» **Records supplied**
(** * Payment-message interpretation and plan selection

    A shallow embedding of the three utility classes of the dashboard
    ([MpesaVerifier], [PlanUpgradeService], [MessageProcessor]) and the
    properties of their documented behaviour.

    Conventions of the embedding.
    - A JavaScript string is a Rocq [string].  The model is exact on 7-bit
      text, which is what M-Pesa confirmation messages are made of; a
      character with the high bit set is an opaque symbol (no case, not
      a digit, not white space).
    - A JavaScript number is a [number]: [NaN], the two infinities, or an
      exact rational.  Comparison, subtraction and rounding follow
      IEEE-754 on those values; rounding of a decimal literal to binary64
      is not modelled.
    - [String.prototype.match] with a non-global pattern is the
      backtracking matcher of ECMA-262, written with continuations as the
      standard writes it. *)

From Stdlib Require Import String Ascii List Bool Arith ZArith QArith Qround Lia Lqa.
From Stdlib Require Import Permutation Sorted DecimalString.
From ExtLib Require Import Structures.Monad Structures.MonadExc.
From ExtLib Require Import Data.Monads.IdentityMonad Data.Monads.EitherMonad.
Import ListNotations.

Local Close Scope Q_scope.
Local Open Scope string_scope.

(** ** Characters and strings of the host language *)

Module JS.

Definition code (c : ascii) : nat := nat_of_ascii c.

Definition in_range (lo hi c : ascii) : bool :=
  (code lo <=? code c)%nat && (code c <=? code hi)%nat.

Definition is_lower (c : ascii) : bool := in_range "a" "z" c.
Definition is_upper (c : ascii) : bool := in_range "A" "Z" c.
Definition is_digit (c : ascii) : bool := in_range "0" "9" c.

(** White space of [trim] and of the pattern class [\s]: TAB, LF, VT, FF,
    CR and SPACE. *)
Definition is_space (c : ascii) : bool :=
  ((9 <=? code c)%nat && (code c <=? 13)%nat) || (code c =? 32)%nat.

Definition upper_char (c : ascii) : ascii :=
  if is_lower c then ascii_of_nat (code c - 32) else c.

Definition lower_char (c : ascii) : ascii :=
  if is_upper c then ascii_of_nat (code c + 32) else c.

(** [s.toUpperCase()] *)
Fixpoint toUpperCase (s : string) : string :=
  match s with
  | EmptyString => EmptyString
  | String c s' => String (upper_char c) (toUpperCase s')
  end.

Fixpoint trimStart (s : string) : string :=
  match s with
  | EmptyString => EmptyString
  | String c s' => if is_space c then trimStart s' else s
  end.

Fixpoint trimEnd (s : string) : string :=
  match s with
  | EmptyString => EmptyString
  | String c s' =>
      match trimEnd s' with
      | EmptyString => if is_space c then EmptyString else String c EmptyString
      | t => String c t
      end
  end.

(** [s.trim()] *)
Definition trim (s : string) : string := trimEnd (trimStart s).

(** [s.includes(sub)] *)
Fixpoint includes (s sub : string) : bool :=
  prefix sub s ||
  match s with
  | EmptyString => false
  | String _ s' => includes s' sub
  end.

(** A text whose first character is not white space. *)
Definition starts_solid (m : string) : bool :=
  match m with
  | String c _ => negb (JS.is_space c)
  | EmptyString => false
  end.

(** A text whose last character is not white space. *)
Fixpoint ends_solid (m : string) : bool :=
  match m with
  | EmptyString => false
  | String c EmptyString => negb (JS.is_space c)
  | String _ m' => ends_solid m'
  end.

(** Truthiness of a string: [!s] holds of the empty string only. *)
Definition truthy (s : string) : bool :=
  match s with EmptyString => false | _ => true end.

End JS.

(** ** Regular expressions

    The fragment of the pattern language the three classes use: literal
    characters and classes, quantifiers on a class ([*], [+], [?],
    [{n}], [{n,m}], lazy [+?]), grouping with and without capture,
    alternation, option and the end anchor. *)

Module Regex.

Inductive cclass : Type :=
  | CChar (c : ascii)                (* a literal character *)
  | CRange (lo hi : ascii)           (* [lo-hi] *)
  | CDigit                           (* \d *)
  | CSpace                           (* \s *)
  | CUnion (a b : cclass).           (* [ab] *)

Inductive regex : Type :=
  | Eps
  | Cls (p : cclass)
  | Rep (greedy : bool) (p : cclass) (lo : nat) (hi : option nat)
  | Seq (r1 r2 : regex)
  | Alt (r1 r2 : regex)
  | Opt (r : regex)                  (* greedy r? *)
  | Grp (n : nat) (r : regex)        (* capture group number n *)
  | Eos.                             (* $ *)

(** Membership of a character in a class, without the [i] flag. *)
Fixpoint cmem (p : cclass) (c : ascii) : bool :=
  match p with
  | CChar d => Ascii.eqb d c
  | CRange lo hi => JS.in_range lo hi c
  | CDigit => JS.is_digit c
  | CSpace => JS.is_space c
  | CUnion a b => cmem a c || cmem b c
  end.

(** With the [i] flag a character belongs to a class when one of its
    case variants does. *)
Definition cmatch (icase : bool) (p : cclass) (c : ascii) : bool :=
  if icase then cmem p c || cmem p (JS.upper_char c) || cmem p (JS.lower_char c)
  else cmem p c.

(** Captures: group number to captured text. *)
Definition caps : Type := list (nat * string).

Fixpoint cap (n : nat) (c : caps) : option string :=
  match c with
  | [] => None
  | (m, s) :: c' => if (m =? n)%nat then Some s else cap n c'
  end.

Definition dec_hi (hi : option nat) : option nat :=
  match hi with None => None | Some h => Some (pred h) end.

Definition hi_open (hi : option nat) : bool :=
  match hi with None => true | Some h => negb (h =? 0)%nat end.

Section Matcher.

Variable icase : bool.
Variable msg : string.

(** A continuation receives the rest of the input, the position reached
    and the captures so far. *)
Definition cont : Type := string -> nat -> caps -> option caps.

(** Greedy repetition of a class: take one more character first, give
    it back when the rest fails. *)
Fixpoint rep_greedy (p : cclass) (lo : nat) (hi : option nat)
         (s : string) (pos : nat) (c : caps) (k : cont) : option caps :=
  let stop := if (lo =? 0)%nat then k s pos c else None in
  match s with
  | EmptyString => stop
  | String ch s' =>
      if hi_open hi && cmatch icase p ch then
        match rep_greedy p (pred lo) (dec_hi hi) s' (S pos) c k with
        | Some r => Some r
        | None => stop
        end
      else stop
  end.

(** Lazy repetition: stop as soon as allowed, take one more character
    when the rest fails. *)
Fixpoint rep_lazy (p : cclass) (lo : nat) (hi : option nat)
         (s : string) (pos : nat) (c : caps) (k : cont) : option caps :=
  let more :=
    match s with
    | EmptyString => None
    | String ch s' =>
        if hi_open hi && cmatch icase p ch
        then rep_lazy p (pred lo) (dec_hi hi) s' (S pos) c k
        else None
    end in
  if (lo =? 0)%nat then
    match k s pos c with
    | Some r => Some r
    | None => more
    end
  else more.

Fixpoint run (r : regex) (s : string) (pos : nat) (c : caps) (k : cont)
  : option caps :=
  match r with
  | Eps => k s pos c
  | Cls p =>
      match s with
      | String ch s' => if cmatch icase p ch then k s' (S pos) c else None
      | EmptyString => None
      end
  | Rep true p lo hi => rep_greedy p lo hi s pos c k
  | Rep false p lo hi => rep_lazy p lo hi s pos c k
  | Seq r1 r2 => run r1 s pos c (fun s' pos' c' => run r2 s' pos' c' k)
  | Alt r1 r2 =>
      match run r1 s pos c k with
      | Some res => Some res
      | None => run r2 s pos c k
      end
  | Opt r1 =>
      match run r1 s pos c k with
      | Some res => Some res
      | None => k s pos c
      end
  | Grp n r1 =>
      run r1 s pos c
          (fun s' pos' c' => k s' pos' ((n, substring pos (pos' - pos) msg) :: c'))
  | Eos => match s with EmptyString => k s pos c | _ => None end
  end.

(** One attempt at a fixed start position; group 0 is the whole match. *)
Definition attempt (r : regex) (s : string) (pos : nat) : option caps :=
  run r s pos []
      (fun _ pos' c' => Some ((0, substring pos (pos' - pos) msg) :: c')).

(** Start positions are tried from left to right, the end of the input
    included. *)
Fixpoint scan (r : regex) (s : string) (pos : nat) : option caps :=
  match attempt r s pos with
  | Some res => Some res
  | None =>
      match s with
      | EmptyString => None
      | String _ s' => scan r s' (S pos)
      end
  end.

End Matcher.

(** [msg.match(/r/)] and [msg.match(/r/i)]: the captures of the leftmost
    match, or [None]. *)
Definition exec (icase : bool) (r : regex) (msg : string) : option caps :=
  scan icase msg r msg 0.

(** Helpers to write patterns. *)
Fixpoint lit (s : string) : regex :=
  match s with
  | EmptyString => Eps
  | String c EmptyString => Cls (CChar c)
  | String c s' => Seq (Cls (CChar c)) (lit s')
  end.

Definition star (p : cclass) : regex := Rep true p 0 None.
Definition plus (p : cclass) : regex := Rep true p 1 None.
Definition lazy_plus (p : cclass) : regex := Rep false p 1 None.
Definition times (p : cclass) (lo hi : nat) : regex := Rep true p lo (Some hi).

Fixpoint seqs (rs : list regex) : regex :=
  match rs with
  | [] => Eps
  | [r] => r
  | r :: rs' => Seq r (seqs rs')
  end.

End Regex.

(** ** Numbers of the host language *)

Module Num.

Inductive number : Type :=
  | NaN
  | NegInf
  | Fin (q : Q)
  | PosInf.

Definition zero : number := Fin 0.
Definition of_Z (z : Z) : number := Fin (inject_Z z).

(** A number proper, infinities included. *)
Definition is_num (a : number) : bool :=
  match a with NaN => false | _ => true end.

(** [a < b]; false as soon as one side is [NaN]. *)
Definition lt (a b : number) : bool :=
  match a, b with
  | NaN, _ | _, NaN => false
  | _, NegInf => false
  | NegInf, _ => true
  | PosInf, _ => false
  | Fin _, PosInf => true
  | Fin x, Fin y => negb (Qle_bool y x)
  end.

(** [a > b] *)
Definition gt (a b : number) : bool := lt b a.

(** [a === b] on numbers. *)
Definition eq (a b : number) : bool :=
  match a, b with
  | NegInf, NegInf | PosInf, PosInf => true
  | Fin x, Fin y => Qeq_bool x y
  | _, _ => false
  end.

(** [a >= b] *)
Definition ge (a b : number) : bool :=
  match a, b with
  | NaN, _ | _, NaN => false
  | _, NegInf => true
  | NegInf, _ => false
  | PosInf, _ => true
  | Fin _, PosInf => false
  | Fin x, Fin y => Qle_bool y x
  end.

(** [a <= b] *)
Definition le (a b : number) : bool := ge b a.

(** [a - b] *)
Definition sub (a b : number) : number :=
  match a, b with
  | NaN, _ | _, NaN => NaN
  | PosInf, PosInf | NegInf, NegInf => NaN
  | PosInf, _ => PosInf
  | NegInf, _ => NegInf
  | Fin _, PosInf => NegInf
  | Fin _, NegInf => PosInf
  | Fin x, Fin y => Fin (x - y)
  end.

(** [Math.round]: the nearest integer, a tie going up. *)
Definition round (a : number) : number :=
  match a with
  | Fin x => Fin (inject_Z (Qfloor (x + (1 # 2))))
  | _ => a
  end.

(** *** [parseFloat] *)

Definition digit_val (c : ascii) : Z := Z.of_nat (JS.code c - 48).

(** The longest run of decimal digits at the head of [s], its value
    accumulated on [acc], the number of digits read, and the rest. *)
Fixpoint digits (s : string) (acc : Z) (n : nat) : Z * nat * string :=
  match s with
  | String c s' =>
      if JS.is_digit c then digits s' (10 * acc + digit_val c)%Z (S n)
      else (acc, n, s)
  | EmptyString => (acc, n, s)
  end.

Definition sign (s : string) : bool * string :=
  match s with
  | String "-" s' => (true, s')
  | String "+" s' => (false, s')
  | _ => (false, s)
  end.

(** The exponent part [e[+-]ddd], 0 when there is none. *)
Definition exponent (s : string) : Z :=
  match s with
  | String c s' =>
      if Ascii.eqb c "e" || Ascii.eqb c "E" then
        let '(neg, s'') := sign s' in
        let '(v, n, _) := digits s'' 0%Z 0 in
        if (n =? 0)%nat then 0%Z else if neg then (- v)%Z else v
      else 0%Z
  | EmptyString => 0%Z
  end.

» **Assigned task**
Exactly the lines running from the top of the records to the line that contains "Conventions of the embedding.", inclusive, must be set down, and nothing more.

» **Result for this task**
(** * Payment-message interpretation and plan selection

    A shallow embedding of the three utility classes of the dashboard
    ([MpesaVerifier], [PlanUpgradeService], [MessageProcessor]) and the
    properties of their documented behaviour.

    Conventions of the embedding.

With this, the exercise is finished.